▼

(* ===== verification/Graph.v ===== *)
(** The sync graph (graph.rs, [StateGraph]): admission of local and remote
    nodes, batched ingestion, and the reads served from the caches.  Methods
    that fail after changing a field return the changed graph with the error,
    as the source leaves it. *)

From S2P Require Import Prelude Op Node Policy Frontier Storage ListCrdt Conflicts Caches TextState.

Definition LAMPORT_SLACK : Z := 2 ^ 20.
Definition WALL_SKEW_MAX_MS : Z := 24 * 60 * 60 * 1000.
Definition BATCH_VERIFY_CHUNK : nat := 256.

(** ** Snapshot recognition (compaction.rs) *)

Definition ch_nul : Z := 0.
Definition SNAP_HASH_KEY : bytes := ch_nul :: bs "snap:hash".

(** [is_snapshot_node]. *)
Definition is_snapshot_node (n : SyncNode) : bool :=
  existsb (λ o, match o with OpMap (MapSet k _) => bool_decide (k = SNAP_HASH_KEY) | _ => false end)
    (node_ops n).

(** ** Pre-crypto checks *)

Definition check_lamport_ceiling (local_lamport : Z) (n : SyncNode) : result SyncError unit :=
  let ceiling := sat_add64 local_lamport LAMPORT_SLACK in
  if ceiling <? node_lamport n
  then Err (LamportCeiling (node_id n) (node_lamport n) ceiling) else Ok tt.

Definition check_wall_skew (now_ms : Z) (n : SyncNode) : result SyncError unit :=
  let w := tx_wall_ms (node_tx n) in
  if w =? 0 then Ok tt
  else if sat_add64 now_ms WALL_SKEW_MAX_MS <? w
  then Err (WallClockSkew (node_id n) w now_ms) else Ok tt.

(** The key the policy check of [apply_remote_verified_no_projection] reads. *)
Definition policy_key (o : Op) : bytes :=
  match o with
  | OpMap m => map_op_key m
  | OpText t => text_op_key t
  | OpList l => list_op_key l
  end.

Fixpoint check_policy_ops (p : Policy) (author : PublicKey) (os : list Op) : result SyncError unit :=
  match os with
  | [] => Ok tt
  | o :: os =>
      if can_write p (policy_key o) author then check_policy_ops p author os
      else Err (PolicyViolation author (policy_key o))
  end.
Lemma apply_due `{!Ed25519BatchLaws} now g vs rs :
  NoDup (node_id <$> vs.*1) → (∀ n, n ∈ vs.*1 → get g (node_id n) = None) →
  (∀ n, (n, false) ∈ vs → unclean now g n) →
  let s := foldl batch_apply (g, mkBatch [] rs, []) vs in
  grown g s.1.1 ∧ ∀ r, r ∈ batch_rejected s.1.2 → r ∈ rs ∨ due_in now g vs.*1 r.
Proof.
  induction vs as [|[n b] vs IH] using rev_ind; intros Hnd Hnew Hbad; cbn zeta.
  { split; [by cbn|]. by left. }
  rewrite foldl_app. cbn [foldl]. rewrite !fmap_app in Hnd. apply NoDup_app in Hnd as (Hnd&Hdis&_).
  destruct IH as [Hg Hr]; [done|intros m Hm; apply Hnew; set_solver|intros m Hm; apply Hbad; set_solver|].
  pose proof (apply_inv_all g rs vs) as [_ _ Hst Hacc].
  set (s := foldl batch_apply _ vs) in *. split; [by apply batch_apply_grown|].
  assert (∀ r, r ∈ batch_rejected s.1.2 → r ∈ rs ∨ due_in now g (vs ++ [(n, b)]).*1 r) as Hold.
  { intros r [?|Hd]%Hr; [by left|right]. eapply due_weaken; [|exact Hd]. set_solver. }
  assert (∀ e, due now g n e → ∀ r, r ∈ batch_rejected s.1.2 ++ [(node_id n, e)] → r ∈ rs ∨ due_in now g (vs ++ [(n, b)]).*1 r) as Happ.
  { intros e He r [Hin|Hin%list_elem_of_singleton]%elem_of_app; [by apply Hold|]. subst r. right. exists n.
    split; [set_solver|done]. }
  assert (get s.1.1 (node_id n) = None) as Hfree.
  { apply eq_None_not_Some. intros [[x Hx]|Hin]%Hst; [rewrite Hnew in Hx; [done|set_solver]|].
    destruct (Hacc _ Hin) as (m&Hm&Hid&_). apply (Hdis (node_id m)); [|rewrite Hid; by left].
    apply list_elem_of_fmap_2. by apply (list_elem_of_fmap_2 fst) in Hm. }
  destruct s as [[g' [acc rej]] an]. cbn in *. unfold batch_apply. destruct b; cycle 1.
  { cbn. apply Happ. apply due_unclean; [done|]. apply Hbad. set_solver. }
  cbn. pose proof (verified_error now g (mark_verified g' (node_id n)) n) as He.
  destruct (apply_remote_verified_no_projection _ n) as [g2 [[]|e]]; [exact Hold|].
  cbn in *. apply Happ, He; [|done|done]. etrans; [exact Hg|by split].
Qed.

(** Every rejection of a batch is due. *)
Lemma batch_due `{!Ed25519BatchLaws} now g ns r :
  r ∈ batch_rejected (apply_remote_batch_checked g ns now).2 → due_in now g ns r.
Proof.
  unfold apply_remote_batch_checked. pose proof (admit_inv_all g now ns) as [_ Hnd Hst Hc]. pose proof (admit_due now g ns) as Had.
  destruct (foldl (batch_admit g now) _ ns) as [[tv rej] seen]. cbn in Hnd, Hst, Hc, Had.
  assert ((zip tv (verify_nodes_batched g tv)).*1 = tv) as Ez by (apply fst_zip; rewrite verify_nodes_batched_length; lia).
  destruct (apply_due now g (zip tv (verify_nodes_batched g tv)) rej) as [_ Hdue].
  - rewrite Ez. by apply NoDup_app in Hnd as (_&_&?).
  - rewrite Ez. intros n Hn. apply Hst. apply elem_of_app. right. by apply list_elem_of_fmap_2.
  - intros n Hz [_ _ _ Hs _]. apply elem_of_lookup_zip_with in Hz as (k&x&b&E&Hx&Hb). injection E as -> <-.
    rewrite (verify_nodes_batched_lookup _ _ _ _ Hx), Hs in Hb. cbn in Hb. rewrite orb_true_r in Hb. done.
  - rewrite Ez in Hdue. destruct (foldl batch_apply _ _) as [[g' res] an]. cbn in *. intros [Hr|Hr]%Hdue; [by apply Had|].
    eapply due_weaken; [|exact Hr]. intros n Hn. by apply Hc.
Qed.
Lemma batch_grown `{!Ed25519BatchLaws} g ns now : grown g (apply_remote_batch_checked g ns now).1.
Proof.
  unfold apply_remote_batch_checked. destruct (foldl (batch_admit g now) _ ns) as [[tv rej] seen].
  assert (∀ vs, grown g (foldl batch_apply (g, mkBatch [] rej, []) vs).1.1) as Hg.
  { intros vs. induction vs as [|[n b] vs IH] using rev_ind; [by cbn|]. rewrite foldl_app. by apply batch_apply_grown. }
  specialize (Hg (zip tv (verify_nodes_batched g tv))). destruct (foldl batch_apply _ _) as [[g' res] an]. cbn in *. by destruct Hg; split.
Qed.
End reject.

▲
▼

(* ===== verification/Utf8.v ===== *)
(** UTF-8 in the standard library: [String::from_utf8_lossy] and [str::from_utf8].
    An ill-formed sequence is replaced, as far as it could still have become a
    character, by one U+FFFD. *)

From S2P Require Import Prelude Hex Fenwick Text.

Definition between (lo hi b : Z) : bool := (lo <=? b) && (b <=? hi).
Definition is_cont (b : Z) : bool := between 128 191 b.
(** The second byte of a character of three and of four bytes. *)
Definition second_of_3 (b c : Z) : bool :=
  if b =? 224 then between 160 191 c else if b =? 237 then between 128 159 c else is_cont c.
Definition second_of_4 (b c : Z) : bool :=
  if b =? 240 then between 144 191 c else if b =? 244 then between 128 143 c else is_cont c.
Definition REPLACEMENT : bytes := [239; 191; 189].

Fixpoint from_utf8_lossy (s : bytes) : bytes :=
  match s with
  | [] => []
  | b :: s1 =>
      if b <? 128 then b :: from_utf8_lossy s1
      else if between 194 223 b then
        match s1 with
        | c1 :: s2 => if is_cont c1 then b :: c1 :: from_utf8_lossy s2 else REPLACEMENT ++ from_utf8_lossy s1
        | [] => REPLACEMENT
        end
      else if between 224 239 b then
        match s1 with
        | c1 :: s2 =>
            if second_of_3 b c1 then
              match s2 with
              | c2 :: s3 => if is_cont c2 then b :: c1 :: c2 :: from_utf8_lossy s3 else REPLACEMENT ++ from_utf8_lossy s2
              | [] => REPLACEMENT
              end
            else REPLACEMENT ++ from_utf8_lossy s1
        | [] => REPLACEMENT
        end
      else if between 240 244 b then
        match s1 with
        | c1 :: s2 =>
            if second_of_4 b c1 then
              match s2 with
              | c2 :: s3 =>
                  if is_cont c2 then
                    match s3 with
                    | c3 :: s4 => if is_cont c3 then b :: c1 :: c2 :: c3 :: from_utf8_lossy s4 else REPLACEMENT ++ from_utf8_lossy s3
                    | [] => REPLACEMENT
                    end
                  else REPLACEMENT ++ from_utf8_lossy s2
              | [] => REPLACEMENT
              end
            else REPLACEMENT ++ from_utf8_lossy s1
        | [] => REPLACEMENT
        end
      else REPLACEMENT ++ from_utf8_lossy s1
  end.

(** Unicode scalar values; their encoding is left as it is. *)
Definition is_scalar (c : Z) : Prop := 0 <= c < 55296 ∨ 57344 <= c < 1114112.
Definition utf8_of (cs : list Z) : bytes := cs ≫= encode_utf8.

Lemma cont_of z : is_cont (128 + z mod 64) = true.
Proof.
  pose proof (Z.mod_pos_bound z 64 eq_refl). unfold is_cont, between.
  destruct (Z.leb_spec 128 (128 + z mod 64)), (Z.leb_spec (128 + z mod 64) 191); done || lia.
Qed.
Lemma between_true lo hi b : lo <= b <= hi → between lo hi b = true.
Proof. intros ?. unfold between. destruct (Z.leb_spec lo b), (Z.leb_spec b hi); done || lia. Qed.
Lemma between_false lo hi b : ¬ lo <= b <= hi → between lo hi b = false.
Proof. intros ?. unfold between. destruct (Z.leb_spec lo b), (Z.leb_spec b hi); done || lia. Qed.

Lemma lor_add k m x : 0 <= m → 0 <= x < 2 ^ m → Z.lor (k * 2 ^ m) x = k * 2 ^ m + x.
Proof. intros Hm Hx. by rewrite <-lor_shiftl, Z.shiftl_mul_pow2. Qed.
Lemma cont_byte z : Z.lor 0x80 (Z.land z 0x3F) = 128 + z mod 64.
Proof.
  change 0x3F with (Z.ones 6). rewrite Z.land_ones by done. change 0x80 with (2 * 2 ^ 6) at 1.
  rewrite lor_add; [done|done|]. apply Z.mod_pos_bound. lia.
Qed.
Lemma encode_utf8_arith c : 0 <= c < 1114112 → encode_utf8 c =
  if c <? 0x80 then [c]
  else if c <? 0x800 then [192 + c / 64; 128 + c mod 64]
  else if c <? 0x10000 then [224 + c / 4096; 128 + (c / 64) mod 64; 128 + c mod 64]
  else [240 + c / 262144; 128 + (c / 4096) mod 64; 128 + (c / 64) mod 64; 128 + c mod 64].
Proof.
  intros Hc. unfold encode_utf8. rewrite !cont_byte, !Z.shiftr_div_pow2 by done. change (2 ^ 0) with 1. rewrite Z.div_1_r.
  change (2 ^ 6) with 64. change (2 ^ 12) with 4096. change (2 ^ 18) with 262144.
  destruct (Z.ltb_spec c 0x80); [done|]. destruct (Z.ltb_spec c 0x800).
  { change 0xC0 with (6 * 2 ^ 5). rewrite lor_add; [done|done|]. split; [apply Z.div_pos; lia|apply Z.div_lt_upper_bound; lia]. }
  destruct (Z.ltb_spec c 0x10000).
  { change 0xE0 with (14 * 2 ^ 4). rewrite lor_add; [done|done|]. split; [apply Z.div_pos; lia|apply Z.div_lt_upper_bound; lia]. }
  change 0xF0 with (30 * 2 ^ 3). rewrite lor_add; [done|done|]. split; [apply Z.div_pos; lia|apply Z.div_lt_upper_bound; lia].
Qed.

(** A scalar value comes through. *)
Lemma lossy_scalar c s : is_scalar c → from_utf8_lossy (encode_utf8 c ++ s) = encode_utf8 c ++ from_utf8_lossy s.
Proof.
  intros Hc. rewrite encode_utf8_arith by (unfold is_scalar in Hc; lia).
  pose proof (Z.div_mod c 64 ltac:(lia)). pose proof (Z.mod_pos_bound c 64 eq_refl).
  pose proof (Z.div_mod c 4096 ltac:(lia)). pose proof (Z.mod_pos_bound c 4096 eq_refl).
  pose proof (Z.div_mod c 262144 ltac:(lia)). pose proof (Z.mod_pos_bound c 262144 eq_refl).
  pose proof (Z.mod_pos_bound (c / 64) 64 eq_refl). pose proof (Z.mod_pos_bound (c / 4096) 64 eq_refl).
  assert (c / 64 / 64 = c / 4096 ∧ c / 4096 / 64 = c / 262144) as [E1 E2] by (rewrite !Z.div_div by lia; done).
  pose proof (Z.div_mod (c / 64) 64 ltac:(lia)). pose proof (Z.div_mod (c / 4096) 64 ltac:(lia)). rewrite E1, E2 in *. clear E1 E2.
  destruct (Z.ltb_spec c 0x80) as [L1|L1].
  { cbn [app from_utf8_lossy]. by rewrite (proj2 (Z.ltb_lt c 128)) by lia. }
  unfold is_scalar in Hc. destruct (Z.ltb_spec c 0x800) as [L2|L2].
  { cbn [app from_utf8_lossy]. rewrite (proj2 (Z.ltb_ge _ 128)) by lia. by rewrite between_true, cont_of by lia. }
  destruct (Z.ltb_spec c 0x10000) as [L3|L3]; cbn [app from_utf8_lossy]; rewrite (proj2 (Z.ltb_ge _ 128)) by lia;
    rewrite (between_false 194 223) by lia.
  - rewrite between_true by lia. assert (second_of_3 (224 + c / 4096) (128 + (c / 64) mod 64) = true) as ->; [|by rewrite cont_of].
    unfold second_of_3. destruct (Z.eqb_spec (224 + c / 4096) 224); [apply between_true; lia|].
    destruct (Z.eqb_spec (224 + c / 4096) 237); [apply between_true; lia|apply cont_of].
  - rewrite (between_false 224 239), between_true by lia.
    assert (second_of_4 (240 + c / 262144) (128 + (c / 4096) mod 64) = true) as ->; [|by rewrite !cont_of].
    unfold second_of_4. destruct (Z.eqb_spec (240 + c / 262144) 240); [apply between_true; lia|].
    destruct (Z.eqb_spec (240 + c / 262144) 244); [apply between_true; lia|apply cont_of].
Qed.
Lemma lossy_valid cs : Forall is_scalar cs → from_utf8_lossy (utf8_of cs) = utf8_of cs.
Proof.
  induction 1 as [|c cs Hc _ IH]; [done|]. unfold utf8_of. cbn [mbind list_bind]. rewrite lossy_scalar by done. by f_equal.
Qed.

▲

There is a run of lines above from the one with "(** The sync" to the one with "Definition BATCH_VERIFY_CHUNK : nat := 256."; print exactly that run, both ends included, and nothing else.

(** The sync graph (graph.rs, [StateGraph]): admission of local and remote
    nodes, batched ingestion, and the reads served from the caches.  Methods
    that fail after changing a field return the changed graph with the error,
    as the source leaves it. *)

From S2P Require Import Prelude Op Node Policy Frontier Storage ListCrdt Conflicts Caches TextState.

Definition LAMPORT_SLACK : Z := 2 ^ 20.
Definition WALL_SKEW_MAX_MS : Z := 24 * 60 * 60 * 1000.
Definition BATCH_VERIFY_CHUNK : nat := 256.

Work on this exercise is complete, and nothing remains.